Your goal: From the top of the records below, return each line exactly, ending with the line that contains "[attemptsMade]. *)".

Saved data entries:
(** [defaultJobOptions.attempts]. *)
Definition attempts : nat := 3.

Inductive BackoffType := Fixed | Exponential | Custom.

Record BackoffOptions := mkBackoff {
  backoff_type : BackoffType;
  backoff_delay : Z
}.

(** [defaultJobOptions.backoff]: [{ type: 'exponential', delay: 2000 }]. *)
Definition defaultBackoff : BackoffOptions := mkBackoff Exponential 2000.

(** The library's exponential strategy,
    [Math.round(Math.pow(2, attemptsMade - 1) * delay)]. *)
Definition builtin_exponential (delay : Z) (attemptsMade : nat) : Z :=
  match attemptsMade with
  | O => (delay + 1) / 2
  | S n => 2 ^ Z.of_nat n * delay
  end.

(** The delay before the retry that follows the failure number
    [attemptsMade]. *)
Definition calculate_backoff (b : BackoffOptions) (customStrategy : nat -> string -> Z)
  (attemptsMade : nat) (err : string) : Z :=
  match backoff_type b with
  | Fixed => backoff_delay b
  | Exponential => builtin_exponential (backoff_delay b) attemptsMade
  | Custom => customStrategy attemptsMade err
  end.

Definition has_job_id (j : JobId) (x : Job) : bool := JobId_eqb (job_id x) j.

Definition getJob (q : Queue) (j : JobId) : option Job := find (has_job_id j) (jobs q).

Definition initial_state (delay : Z) : JobState :=
  if 0 <? delay then Delayed delay else Waiting.

(** [emailQueue.add('send-email', data, { delay, jobId, priority: 1 })]. *)
Definition queue_add (data : EmailJobData) (delay : Z) (jobId : option string) (q : Queue)
  : Queue * JobId :=
  match (if truthy jobId then jobId else None) with
  | Some s =>
      if existsb (has_job_id (CustomId s)) (jobs q) then (q, CustomId s)
      else (mkQueue (jobs q ++ [mkJob (CustomId s) data (initial_state delay) 0 None])
                    (job_counter q), CustomId s)
  | None =>
      let n := S (job_counter q) in
      (mkQueue (jobs q ++ [mkJob (AutoId n) data (initial_state delay) 0 None]) n, AutoId n)
  end.

(** [addEmailToQueue(emailData, scheduledAt, idempotencyKey?)]. *)
Definition addEmailToQueue (env : Env) (data : EmailJobData) (scheduledAt : Z)
  (idempotencyKey : option string) (q : Queue) : Queue * (JobId + string) :=
  let delay := Z.max 0 (scheduledAt - now env) in
  if queue_ok env then
    let '(q', j) := queue_add data delay idempotencyKey q in (q', inl j)
  else (q, inr (queue_error env)).

(** [removeEmailFromQueue(jobId)]: the job, if there is one, is removed; an
    error of the queue is logged and thrown on.  No entrypoint calls it. *)
Definition removeEmailFromQueue (env : Env) (j : JobId) (q : Queue)
  : Queue * (unit + string) :=
  if queue_ok env then
    (mkQueue (List.filter (fun x => negb (has_job_id j x)) (jobs q)) (job_counter q), inl tt)
  else (q, inr (queue_error env)).

(** ** The world the engine acts on *)

Record World := mkWorld {
  db : Db;
  redis : gmap string Z;
  queue : Queue;
  mail_calls : list EmailOptions      (* every call of [sendEmail], oldest first *)
}.

Definition with_db (f : Db -> Db) (w : World) : World :=
  mkWorld (f (db w)) (redis w) (queue w) (mail_calls w).

Definition with_redis (r : gmap string Z) (w : World) : World :=
  mkWorld (db w) r (queue w) (mail_calls w).

Definition with_queue (f : Queue -> Queue) (w : World) : World :=
  mkWorld (db w) (redis w) (f (queue w)) (mail_calls w).

Definition with_mail (o : EmailOptions) (w : World) : World :=
  mkWorld (db w) (redis w) (queue w) (mail_calls w ++ [o]).

(** The three shapes of [.update({...})] the engine issues. *)
Definition set_processing (t : Z) (e : Email) : Email :=
  mkEmail (id e) (sender_id e) (recipient_email e) (recipient_name e) (subject e) (body e)
    (html_body e) (scheduled_at e) (sent_at e) RETRYING (attempt_count e)
    (error_message e) (idempotency_key e) (created_at e) t.
(** * mpfshell: the interactive shell of the MicroPython file explorer

    A shallow embedding of [mp/mpfshell.py] (class [MpFileShell]) and of the
    parts of the file explorer its specification describes, with the
    properties the specification states about them.

    Conventions.  A Python [str] is a Rocq [string], one element per
    character.  A command handler is a computation in the monad [M]: it
    threads the whole machine (the shell object, the world behind the
    File Explorer, what was printed) and ends in [Return v] or in
    [Raise e], an exception that left the handler.  Everything that lives
    outside [mp/mpfshell.py] (the device, the tokenizer, the exception
    classes of the sibling modules, the platform) is a field of [World]. *)

From Stdlib Require Import ZArith Ascii Permutation Sorted Lia.
From stdpp Require Import gmap strings list.

Local Open Scope string_scope.

(** ** Python values *)

(** The characters the shell writes that have no printable literal. *)
Definition chr (n : nat) : string := String (ascii_of_nat n) "".
Definition nl : string := chr 10.
Definition ESC : string := chr 27.

(** [colorama.Fore]: the ANSI colour sequences of the colorama package. *)
Module Fore.
Definition RED : string := ESC +:+ "[31m".
Definition GREEN : string := ESC +:+ "[32m".
Definition YELLOW : string := ESC +:+ "[33m".
Definition BLUE : string := ESC +:+ "[34m".
Definition MAGENTA : string := ESC +:+ "[35m".
Definition CYAN : string := ESC +:+ "[36m".
Definition RESET : string := ESC +:+ "[39m".
End Fore.

(** The built-in exception classes the shell names or can provoke. *)
Inductive builtin_exn :=
| BaseException | Exception | IOError | AttributeError | TypeError
| ValueError | IndexError | RuntimeError.

(** Exception classes: the built-in ones and the three imported from
    [mp.mpfexp], [mp.pyboard] and [mp.conbase]. *)
Inductive exn_class :=
| Builtin (b : builtin_exn)
| RemoteIOError
| PyboardError
| ConError.

Coercion Builtin : builtin_exn >-> exn_class.

(** An exception object: its class and [str(e)]. *)
Record exn := mkExn { exn_cls : exn_class; exn_str : string }.

Inductive outcome (A : Type) :=
| Return (a : A)
| Raise (e : exn).
Arguments Return {A} a.
Arguments Raise {A} e.

(** Text as Python 3 tells it apart: [str] and [bytes].  Under Python 2
    the two are one type and only [Str] occurs. *)
Inductive pytext :=
| Str (s : string)
| Bytes (b : string).

Coercion Str : string >-> pytext.

Definition len (t : pytext) : nat :=
  match t with Str s => String.length s | Bytes b => String.length b end.

(** [a + b] for a [str] [a]: concatenating [bytes] to a [str] raises. *)
Definition str_add (a : string) (b : pytext) : outcome string :=
  match b with
  | Str s => Return (a +:+ s)
  | Bytes _ => Raise (mkExn TypeError "can only concatenate str (not bytes) to str")
  end.

(** ** Exceptions and [except] clauses *)

Definition builtin_exn_eqb (a b : builtin_exn) : bool :=
  match a, b with
  | BaseException, BaseException | Exception, Exception | IOError, IOError
  | AttributeError, AttributeError | TypeError, TypeError
  | ValueError, ValueError | IndexError, IndexError
  | RuntimeError, RuntimeError => true
  | _, _ => false
  end.

(** The built-in hierarchy: everything derives from [BaseException], and
    every class here but [BaseException] from [Exception]. *)
Definition builtin_issubclass (a b : builtin_exn) : bool :=
  builtin_exn_eqb a b ||
  match b with
  | BaseException => true
  | Exception => negb (builtin_exn_eqb a BaseException)
  | _ => false
  end.

(** ** The world outside the shell *)

(** A token of [mp.tokenizer]; the shell reads its [value] only. *)
Record Token := mkToken { value : string }.

(** The File Explorer object as the shell sees it: the tracked remote
    directory behind [pwd()], and the attributes [sysname] and [con]. *)
Record MpFileExplorer := mkFe {
  dir : string;
  sysname : string;
  con : string
}.

(** Kind of a listed entry, as the device reports it. *)
Inductive Kind := KFile | KDir.

(** The operations the shell delegates to the File Explorer, indexed by
    what they return. *)
Inductive fe_call : Type -> Type :=
| Close : fe_call unit
| Pwd : fe_call string
| Cd (target : string) : fe_call string
| Ls : fe_call (list (string * Kind))
| Fqn (name : string) : fe_call string
| Md (target : string) : fe_call unit
| Put (src : string) (dst : option string) : fe_call unit
| Putr (src : string) (dst : option string) : fe_call unit
| Mput (src_dir pat : string) (verbose : bool) : fe_call unit
| Get (src : string) (dst : option string) : fe_call unit
| Getr (src : string) (dst : option string) : fe_call unit
| Mget (dst_dir pat : string) (verbose : bool) : fe_call unit
| Rm (target : string) : fe_call unit
| Rmr (target : string) : fe_call unit
| Mrm (pat : string) (verbose : bool) : fe_call unit
| Gets (src : string) : fe_call string
| ExecRawNoFollow (command : string) : fe_call unit
| Follow (timeout : option Z) : fe_call (list string * (string * string))
| Teardown : fe_call unit
| Setup : fe_call unit
| MpyCross (src : string) : fe_call unit.

(** The terminal of [mp.term] behind the [repl] command. *)
Inductive term_call := TermStart | TermJoin | TermCleanup.

Record World := mkWorld {
  (** state of the device, of the link to it and of the host's files *)
  Dev : Type;
  (** [platform.system()] *)
  platform_system : string;
  (** [sys.version_info >= (3, 0)] *)
  python3 : bool;
  (** [serial.VERSION] and the built-in [int] on its components *)
  serial_VERSION : string;
  int_ : string -> outcome Z;
  (** [str(data.decode('utf-8'))] *)
  decode_utf8 : string -> outcome string;
  (** [os.getcwd()] *)
  getcwd : Dev -> string;
  (** the built-in class each of the three imported exception classes
      derives from; their declarations are in the sibling modules *)
  RemoteIOError_base : builtin_exn;
  PyboardError_base : builtin_exn;
  ConError_base : builtin_exn;
  (** [Tokenizer().tokenize] of [mp.tokenizer] *)
  tokenize : string -> list Token * string;
  (** [MpFileExplorerCaching(port, reset)] when the first argument is
      set, [MpFileExplorer(port, reset)] otherwise *)
  connect : bool -> string -> bool -> Dev -> Dev * outcome MpFileExplorer;
  (** what the device and the host answer to a File Explorer operation *)
  remote : forall A, fe_call A -> MpFileExplorer -> Dev -> Dev * outcome A;
  (** the terminal session *)
  term : term_call -> Dev -> Dev * outcome unit;
  (** the interpreter's recursion limit *)
  recursion_limit : nat
}.
Arguments remote _ {A} _ _ _.
(** * CinderBox2D: polygon contact manifolds and the time-of-impact interface

    A shallow embedding of [Collision/cb2CollidePolygon.cpp] and of the
    interface declared in [Collision/cb2TimeOfImpact.h].

    Scalars are IEEE-754 binary32 values ([float] in the C++ source), taken
    from the Standard Library's executable specification of floating-point
    numbers; [int] is [Z]; the fixed-size arrays of the engine are lists that
    are read and written by index. *)

From Stdlib Require Import ZArith Bool Lia.
From Stdlib Require Import Floats.SpecFloat.
From stdpp Require Import base list list_numbers.

Local Open Scope Z_scope.

(** ** binary32 arithmetic *)

Module F32.

Definition prec : Z := 24.
Definition emax : Z := 128.

Definition float32 : Type := spec_float.

Definition add : float32 -> float32 -> float32 := SFadd prec emax.
Definition sub : float32 -> float32 -> float32 := SFsub prec emax.
Definition mul : float32 -> float32 -> float32 := SFmul prec emax.
Definition div : float32 -> float32 -> float32 := SFdiv prec emax.
Definition sqrt : float32 -> float32 := SFsqrt prec emax.
Definition neg : float32 -> float32 := SFopp.
Definition ltb : float32 -> float32 -> bool := SFltb.
Definition leb : float32 -> float32 -> bool := SFleb.
Definition eqb : float32 -> float32 -> bool := SFeqb.

(** The binary32 value of an integer literal. *)
Definition of_Z (z : Z) : float32 := binary_normalize prec emax z 0 false.

(** The binary32 value nearest to the decimal literal [n / d]. *)
Definition of_ratio (n d : Z) : float32 := div (of_Z n) (of_Z d).

Definition zero : float32 := S754_zero false.
Definition one : float32 := of_Z 1.
Definition half : float32 := of_ratio 1 2.

(** [FLT_MAX], the largest finite binary32 value. *)
Definition FLT_MAX : float32 := SFmax_float prec emax.

Definition is_nan (x : float32) : bool :=
  match x with S754_nan => true | _ => false end.

End F32.

Import F32.

Declare Scope f32_scope.
Delimit Scope f32_scope with f32.
Bind Scope f32_scope with float32.
Notation "a + b" := (add a b) : f32_scope.
Notation "a - b" := (sub a b) : f32_scope.
Notation "a * b" := (mul a b) : f32_scope.
Notation "a / b" := (div a b) : f32_scope.
Notation "- a" := (neg a) : f32_scope.
Notation "a <? b" := (ltb a b) : f32_scope.
Notation "a <=? b" := (leb a b) : f32_scope.
Notation "a >? b" := (ltb b a) (at level 70) : f32_scope.

(** ** Engine constants (b2Settings.h) *)

(** Modelled from the spec: [b2Settings.h] is not among the sources.  The
    sentinel [b2_maxFloat] is the engine's name for [FLT_MAX]. *)
Definition b2_maxFloat : float32 := FLT_MAX.

(** Modelled from the spec: manifold and clip buffers hold at most two
    points. *)
Definition b2_maxManifoldPoints : Z := 2.


(** The reference engine's published linear slop, [0.005f].  The collision
    routine below takes the constant as a parameter; this is the value used
    when it is run. *)
Definition b2_linearSlop_default : float32 := of_ratio 5 1000.

(** ** Vectors, rotations and transforms (cb2Math.h)

    [cb2Math.h] and the vector class of the host framework are not among
    the sources; the collision routine only calls them.  The definitions
    given here are the usual ones, and the concrete runs use them. *)

(** Modelled from the spec: the 2D vector [ci::Vec2f]. *)
Record b2Vec2 : Type := mkVec2 { vx : float32; vy : float32 }.

(** Modelled from the spec: the rotation of a transform, held as sine and
    cosine. *)
Record b2Rot : Type := mkRot { rs : float32; rc : float32 }.

(** Modelled from the spec: a rigid placement, translation [p] and
    rotation [q]. *)
Record b2Transform : Type := mkTransform { xp : b2Vec2; xq : b2Rot }.

Definition b2Vec2_zero : b2Vec2 := mkVec2 zero zero.

(** Modelled from the spec: the vector operators [+], [-], unary [-] and
    scalar [*] of the vector class. *)
Definition vadd (a b : b2Vec2) : b2Vec2 :=
  mkVec2 (vx a + vx b)%f32 (vy a + vy b)%f32.

Definition vsub (a b : b2Vec2) : b2Vec2 :=
  mkVec2 (vx a - vx b)%f32 (vy a - vy b)%f32.

Definition vneg (a : b2Vec2) : b2Vec2 :=
  mkVec2 (- vx a)%f32 (- vy a)%f32.

Definition vscale (s : float32) (a : b2Vec2) : b2Vec2 :=
  mkVec2 (s * vx a)%f32 (s * vy a)%f32.

(** Modelled from the spec: [b2Dot], the signed projection of one vector
    on another. *)
Definition b2Dot (a b : b2Vec2) : float32 :=
  (vx a * vx b + vy a * vy b)%f32.

(** Modelled from the spec: [b2Cross(v, s)], the vector perpendicular to
    [v], scaled by [s]. *)
Definition b2Cross_vs (a : b2Vec2) (s : float32) : b2Vec2 :=
  mkVec2 (s * vy a)%f32 (- s * vx a)%f32.

Definition vlength (a : b2Vec2) : float32 :=
  sqrt (vx a * vx a + vy a * vy a)%f32.

(** Modelled from the spec: [normalize] of the vector class, which scales
    by the inverse of the length. *)
Definition vnormalize (a : b2Vec2) : b2Vec2 :=
  let invS := (one / vlength a)%f32 in
  mkVec2 (vx a * invS)%f32 (vy a * invS)%f32.

(** Modelled from the spec: [b2Mul(q, v)], rotate a vector. *)
Definition b2Mul_rv (q : b2Rot) (v : b2Vec2) : b2Vec2 :=
  mkVec2 (rc q * vx v - rs q * vy v)%f32 (rs q * vx v + rc q * vy v)%f32.

(** Modelled from the spec: [b2MulT(q, v)], inverse-rotate a vector. *)
Definition b2MulT_rv (q : b2Rot) (v : b2Vec2) : b2Vec2 :=
  mkVec2 (rc q * vx v + rs q * vy v)%f32 (- rs q * vx v + rc q * vy v)%f32.

(** Modelled from the spec: [b2MulT(q, r)], transpose-multiply two
    rotations. *)
Definition b2MulT_rr (q r : b2Rot) : b2Rot :=
  mkRot (rc q * rs r - rs q * rc r)%f32 (rc q * rc r + rs q * rs r)%f32.

(** Modelled from the spec: [b2Mul(T, v)], apply a transform: the rotation,
    then the offset. *)
Definition b2Mul_xv (T : b2Transform) (v : b2Vec2) : b2Vec2 :=
  mkVec2 ((rc (xq T) * vx v - rs (xq T) * vy v) + vx (xp T))%f32
         ((rs (xq T) * vx v + rc (xq T) * vy v) + vy (xp T))%f32.

(** Modelled from the spec: [b2MulT(T, v)], map a world point into the
    frame of a transform. *)
Definition b2MulT_xv (T : b2Transform) (v : b2Vec2) : b2Vec2 :=
  let px := (vx v - vx (xp T))%f32 in
  let py := (vy v - vy (xp T))%f32 in
  mkVec2 (rc (xq T) * px + rs (xq T) * py)%f32
         (- rs (xq T) * px + rc (xq T) * py)%f32.

(** Modelled from the spec: [b2MulT(A, B)], inverse-composition: the
    frame of [B] seen from the frame of [A]. *)
Definition b2MulT_xx (A B : b2Transform) : b2Transform :=
  mkTransform (b2MulT_rv (xq A) (vsub (xp B) (xp A))) (b2MulT_rr (xq A) (xq B)).

(** ** Shapes, clip vertices and manifolds (cb2Collision.h, cb2PolygonShape.h) *)

(** Modelled from the spec: the convex polygon of [cb2PolygonShape.h]:
    vertices, one outward normal per edge, the number of vertices in use
    and the skin radius. *)
Record b2PolygonShape : Type := mkPolygon {
  m_vertices : list b2Vec2;
  m_normals : list b2Vec2;
  m_count : Z;
  m_radius : float32
}.

(** Modelled from the spec: the feature types of [b2ContactFeature]. *)
Inductive b2FeatureType : Type := e_vertex | e_face.
(** ** remove and the queue display *)

Lemma deque_remove_sublist (x : song) (l l' : list song) :
  deque_remove x l = Some l' → l' `sublist_of` l ∧ length l = S (length l').
Proof.
  revert l'. induction l as [|y rest IH]; intros l' H; [done|].
  simpl in H. destruct (decide (y = x)) as [->|Hne].
  - injection H as ->. split; [by apply sublist_cons | done].
  - destruct (deque_remove x rest) as [r|]; [|done].
    injection H as <-. destruct (IH r eq_refl) as [Hsub Hlen].
    split; [by apply sublist_skip | simpl; by rewrite Hlen].
Qed.

(** X19: [remove] either answers "removed" and leaves the queue exactly
    one song shorter, the remaining songs in their old order, or it changes
    nothing at all; the voice client and its current song are never
    touched. *)
Theorem remove_keeps_order (CREATOR_USER_ID : option Z) (ctx : context) (n : Z)
    (st : bot_state) :
  let q := queue_of st (guild ctx) in
  let q' := queue_of (fst (remove CREATOR_USER_ID ctx n st)) (guild ctx) in
  q' `sublist_of` q
  ∧ voice_clients (fst (remove CREATOR_USER_ID ctx n st)) = voice_clients st
  ∧ ((∃ t, snd (remove CREATOR_USER_ID ctx n st) = [Send (MsgRemoved t)])
       ∧ length q = S (length q')
     ∨ (∀ t, snd (remove CREATOR_USER_ID ctx n st) ≠ [Send (MsgRemoved t)])
       ∧ fst (remove CREATOR_USER_ID ctx n st) = st).
Proof.
  intros q q'. subst q q'. unfold remove. cbv zeta.
  repeat case_match; cbn [fst snd];
    try (split_and!; [done | done | right; split; [intros t; discriminate | done]]).
  match goal with
  | H : deque_remove _ _ = Some _ |- _ => apply deque_remove_sublist in H as [Hsub Hlen]
  end.
  assert (∀ l, queue_of (set_guild_queues <[guild ctx := l]> st) (guild ctx) = l) as Hq.
  { intros l0. unfold queue_of. simpl. by rewrite lookup_insert_eq. }
  rewrite Hq. split_and!; [done | done |]. left. split; [eauto | done].
Qed.

Lemma remove_selects_displayed (CREATOR_USER_ID : option Z) (ctx : context)
    (st : bot_state) (i : nat) (s : song) :
  queue_of st (guild ctx) !! i = Some s →
  requester_id s = Some (a_id (author ctx)) →
  snd (remove CREATOR_USER_ID ctx (Z.of_nat i + 2) st) = [Send (MsgRemoved (title s))].
Proof.
  intros Hi Hreq. unfold remove. cbv zeta.
  pose proof (lookup_lt_Some _ _ _ Hi) as Hlen.
  destruct (queue_of st (guild ctx)) as [|s1 q1] eqn:Hq; [done|].
  cbn [nonempty negb].
  assert ((Z.of_nat i + 2 <? 2) || (Z.of_nat (length (s1 :: q1)) + 1 <? Z.of_nat i + 2)
          = false) as ->.
  { apply orb_false_iff. split; lia. }
  replace (Z.to_nat (Z.of_nat i + 2 - 2)) with i by lia.
  rewrite Hi, Hreq, bool_decide_eq_true_2 by done. cbn [orb negb].
  destruct (deque_remove_elem_of s (s1 :: q1)) as [q' ->]; [|done].
  by eapply list_elem_of_lookup_2.
Qed.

Written answer:
(** [defaultJobOptions.attempts]. *)
Definition attempts : nat := 3.

Inductive BackoffType := Fixed | Exponential | Custom.

Record BackoffOptions := mkBackoff {
  backoff_type : BackoffType;
  backoff_delay : Z
}.

(** [defaultJobOptions.backoff]: [{ type: 'exponential', delay: 2000 }]. *)
Definition defaultBackoff : BackoffOptions := mkBackoff Exponential 2000.

(** The library's exponential strategy,
    [Math.round(Math.pow(2, attemptsMade - 1) * delay)]. *)
Definition builtin_exponential (delay : Z) (attemptsMade : nat) : Z :=
  match attemptsMade with
  | O => (delay + 1) / 2
  | S n => 2 ^ Z.of_nat n * delay
  end.

(** The delay before the retry that follows the failure number
    [attemptsMade]. *)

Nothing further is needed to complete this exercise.